What to do: Give the number of lines in the data below containing the word "pending", with no other text.
++++ Extracted material
(** ** Waiting *)
Definition settled (c c' : Channel) : Prop :=
  waiting c' = O /\ fifo c' = fifo c /\ devhead c' = devhead c /\ pending c' = pending c /\ expected c' = expected c /\ ticks c' = ticks c.

Lemma wait_spec n : forall d, waiting (view d) = n -> forall k, (n < k)%nat ->
  exists d', wait_not_busy k ch d = Ok d' /\ settled (view d) (view d').
Proof.
  induction n as [|n IH]; intros d Hn k Hk; (destruct k as [|k]; [lia|]); cbn [wait_not_busy];
    destruct (read_status d) as (d1 & -> & E1); unfold chan_inb in *; cbn [Z.eqb Pos.eqb] in *; rewrite Hn in *; cbn [fst snd] in *.
  - assert (Z.land (status (view d)) ATA_SR_BSY =? 0 = true) as ->.
    { unfold status. destruct (drive_at _); [|done]. destruct (pending (view d)) as [|[]]; [by destruct (expected (view d) =? 0)|done..]. }
    cbn [negb]. exists d1. split; [done|]. rewrite E1. done.
  - change (Z.land 128 ATA_SR_BSY =? 0) with false. cbn [negb].
    destruct (IH d1) with (k := k) as (d2 & E2 & Hs); [by rewrite E1|lia|]. exists d2. split; [done|].
    unfold settled in *. rewrite E1 in Hs. exact Hs.
Qed.

(** Polling tells what the next block is. *)
Lemma poll_spec d bo rest blocks : (waiting (view d) < fuel)%nat -> drive_at (selected (view d)) = Some blocks ->
  pending (view d) = bo :: rest ->
  exists d' e, ata_poll fuel ch true d = Ok (e, d') /\ settled (view d) (view d') /\ (e =? 0) = bool_decide (is_Some bo).
Proof.
  intros Hw Hsel Hp. unfold ata_poll. destruct (wait_spec _ d eq_refl fuel Hw) as (d1 & E1 & Hs). step_to E1.
  destruct Hs as (Hw1 & Hf & Hd & Hpe & Hx & Ht). destruct (read_status d1) as (d2 & -> & E2).
  unfold chan_inb in *. cbn [Z.eqb Pos.eqb] in *. rewrite Hw1 in *. cbn [fst snd] in *.
  unfold status. unfold selected in *. rewrite Hd, Hsel, Hpe, Hp. exists d2. rewrite E2. destruct bo as [bs|].
  - change (Z.land 88 ATA_SR_ERR =? 0) with true. change (Z.land 88 ATA_SR_DF =? 0) with true. change (Z.land 88 ATA_SR_DRQ =? 0) with false.
    exists 0. split; [done|]. split; [done|]. by rewrite bool_decide_true by done.
  - change (Z.land 81 ATA_SR_ERR =? 0) with false. exists 2. split; [done|]. split; [done|].
    rewrite bool_decide_false; [done|]. by intros [].
Qed.
(** ** Data *)
Lemma le_word_digits b0 r : is_byte b0 -> (b0 + 256 * r) mod 256 = b0 /\ (b0 + 256 * r) / 256 = r.
Proof.
  unfold is_byte. intros Hb0. rewrite (Z.mul_comm 256 r). split; [by rewrite Z.mod_add, Z.mod_small by lia|].
  by rewrite Z.div_add, Z.div_small by lia.
Qed.

Lemma take_data_spec k d bs rest : waiting (view d) = O -> pending (view d) = Some bs :: rest ->
  take_data k (view d) = (take k bs, if (length bs <=? k)%nat then next_block (view d) rest
    else {| fifo := fifo (view d); devhead := devhead (view d); pending := Some (drop k bs) :: rest; expected := expected (view d);
            waiting := 0; ticks := ticks (view d) |}).
Proof. intros Hw Hp. unfold take_data. by rewrite Hw, Hp. Qed.

Lemma insw_spec k : forall d bs rest, waiting (view d) = O -> pending (view d) = Some bs :: rest ->
  length bs = (2 * S k)%nat -> Forall is_byte bs ->
  exists d', insw (S k) b d = (bs, d') /\ view d' = next_block (view d) rest.
Proof.
  induction k as [|k IH]; intros d bs rest Hw Hp Hl Hbs; destruct bs as [|b0 [|b1 bs]]; [done|cbn in Hl; lia| |done|cbn in Hl; lia|];
    apply Forall_cons in Hbs as [Hy0 Hbs]; apply Forall_cons in Hbs as [Hy1 Hbs];
    cbn [insw]; destruct (ap_inw d) as [E1 E2]; rewrite (take_data_spec 2 d _ _ Hw Hp) in E1, E2;
    destruct (inw b d) as [w d1]; cbn [fst snd take le_word foldr] in E1, E2; rewrite take_0 in E1; cbn [foldr] in E1;
    destruct (le_word_digits b0 (b1 + 256 * 0) Hy0) as [D0 D1]; rewrite <- E1 in D0, D1; rewrite D0, D1, Z.mul_0_r, Z.add_0_r.
  - destruct bs; [|cbn in Hl; lia]. exists d1. done.
  - rewrite (proj2 (Nat.leb_gt _ _)) in E2 by (cbn in Hl |- *; lia). cbn [drop] in E2.
    destruct (IH d1 bs rest) as (d2 & E & Ev); [by rewrite E2|by rewrite E2|cbn in Hl; lia|done|].
    cbn [insw] in E. rewrite E. exists d2. split; [done|]. rewrite Ev, E2. by destruct rest.
Qed.

Lemma insl_spec k : forall d bs rest, waiting (view d) = O -> pending (view d) = Some bs :: rest ->
  length bs = (4 * S k)%nat -> Forall is_byte bs ->
  exists d', insl (S k) b d = (bs, d') /\ view d' = next_block (view d) rest.
Proof.
  induction k as [|k IH]; intros d bs rest Hw Hp Hl Hbs; destruct bs as [|b0 [|b1 [|b2 [|b3 bs]]]]; try (cbn in Hl; lia);
    apply Forall_cons in Hbs as [Hy0 Hbs]; apply Forall_cons in Hbs as [Hy1 Hbs];
    apply Forall_cons in Hbs as [Hy2 Hbs]; apply Forall_cons in Hbs as [Hy3 Hbs];
    cbn [insl]; destruct (ap_inl d) as [E1 E2]; rewrite (take_data_spec 4 d _ _ Hw Hp) in E1, E2;
    destruct (inl b d) as [w d1]; cbn [fst snd take le_word foldr] in E1, E2; rewrite take_0 in E1; cbn [foldr] in E1;
    destruct (le_word_digits b0 (b1 + 256 * (b2 + 256 * (b3 + 256 * 0))) Hy0) as [D0 D1]; rewrite <- E1 in D0, D1;
    destruct (le_word_digits b1 (b2 + 256 * (b3 + 256 * 0)) Hy1) as [D2 D3]; destruct (le_word_digits b2 (b3 + 256 * 0) Hy2) as [D4 D5];
    assert (w mod 256 = b0 /\ w / 256 mod 256 = b1 /\ w / 65536 mod 256 = b2 /\ w / 16777216 = b3) as (-> & -> & -> & ->)
      by (change 65536 with (256 * 256); change 16777216 with (256 * (256 * 256)); rewrite <- !Z.div_div by lia;
          rewrite D1, D3, D5; repeat split; [done..|lia]).
  - destruct bs; [|cbn in Hl; lia]. exists d1. done.
  - rewrite (proj2 (Nat.leb_gt _ _)) in E2 by (cbn in Hl |- *; lia). cbn [drop] in E2.
    destruct (IH d1 bs rest) as (d2 & E & Ev); [by rewrite E2|by rewrite E2|cbn in Hl; lia|done|].
    cbn [insl] in E. rewrite E. exists d2. split; [done|]. rewrite Ev, E2. by destruct rest.
Qed.

(** What a list of blocks gives up to the first that cannot be read. *)
Fixpoint gather (l : list (option (list Z))) : bool * list Z :=
  match l with
  | [] => (true, [])
  | None :: _ => (false, [])
  | Some bs :: l => let '(ok, rest) := gather l in (ok, bs ++ rest)
  end.

Lemma blocks_read_spec n : forall d blocks, (waiting (view d) < fuel)%nat -> drive_at (selected (view d)) = Some blocks ->
  length (pending (view d)) = n -> (pending (view d) = [] -> waiting (view d) = O) -> Forall block_ok (pending (view d)) ->
  exists d', read_loop n fuel ch d = Ok (fst (gather (pending (view d))), snd (gather (pending (view d))), d') /\ waiting (view d') = O.
Proof.
  induction n as [|n IH]; intros d blocks Hw Hsel Hn Hidle Hok.
  { destruct (pending (view d)) as [|]; [|done]. exists d. split; [done|]. by apply Hidle. }
  destruct (pending (view d)) as [|bo rest] eqn:Hp; [done|]. apply Forall_cons in Hok as [Hbo Hok].
  destruct (poll_spec d bo rest blocks Hw Hsel Hp) as (d1 & e & E1 & (Hw1 & Hf & Hd & Hpe & Hx & Ht) & He).
  cbn [read_loop]. step_to E1. rewrite He. destruct bo as [bs|].
  - rewrite bool_decide_true by done. cbn [negb]. destruct (Hbo bs eq_refl) as [Hl Hbytes].
    rewrite Hp in Hpe. rewrite Hbase.
    change (512 / 2)%nat with 256%nat. destruct (insw_spec 255 d1 bs rest Hw1 Hpe) as (d2 & E2 & Ev); [by rewrite Hl|done|].
    rewrite E2. destruct (IH d2 blocks) as (d3 & E3 & Hw3); rewrite ?Ev.
    + destruct rest; [cbn; lia|apply Hfast].
    + unfold selected in *. destruct rest; cbn [next_block obey devhead]; by rewrite Hd.
    + destruct rest; cbn in Hn |- *; lia.
    + by destruct rest.
    + by destruct rest.
    + step_to E3. rewrite Ev. assert (pending (next_block (view d1) rest) = rest) as -> by by destruct rest.
      cbn [gather]. destruct (gather rest) as [ok more]. exists d3. done.
  - rewrite bool_decide_false by (by intros []). exists d1. done.
Qed.

(** ** The registers of a command *)
Lemma bytes_of_sector lba : 0 <= lba < 2 ^ 48 ->
  lba = lba mod 2 ^ 8 + 2 ^ 8 * (lba / 2 ^ 8 mod 2 ^ 8) + 2 ^ 16 * (lba / 2 ^ 16 mod 2 ^ 8) +
    2 ^ 24 * (lba / 2 ^ 24 mod 2 ^ 8) + 2 ^ 32 * (lba / 2 ^ 32 mod 2 ^ 8) + 2 ^ 40 * (lba / 2 ^ 40 mod 2 ^ 8).
Proof.
  intros Hl.
  assert (forall k, 0 <= k -> lba / 2 ^ k = lba / 2 ^ k mod 2 ^ 8 + 2 ^ 8 * (lba / 2 ^ (k + 8))) as Hs.
  { intros k Hk. rewrite Z.pow_add_r, <- Z.div_div by lia. pose proof (Z.div_mod (lba / 2 ^ k) (2 ^ 8)). lia. }
  pose proof (Hs 0 ltac:(lia)) as H00. pose proof (Hs 8 ltac:(lia)) as H8. pose proof (Hs 16 ltac:(lia)) as H16.
  pose proof (Hs 24 ltac:(lia)) as H24. pose proof (Hs 32 ltac:(lia)) as H32. pose proof (Hs 40 ltac:(lia)) as H40.
  change (0 + 8) with 8 in H00. change (8 + 8) with 16 in H8. change (16 + 8) with 24 in H16. change (24 + 8) with 32 in H24.
  change (32 + 8) with 40 in H32. change (40 + 8) with 48 in H40. rewrite Z.pow_0_r, Z.div_1_r in H00. rewrite (Z.div_small lba (2 ^ 48)) in H40 by lia. lia.
Qed.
++++++++
Written solution: 12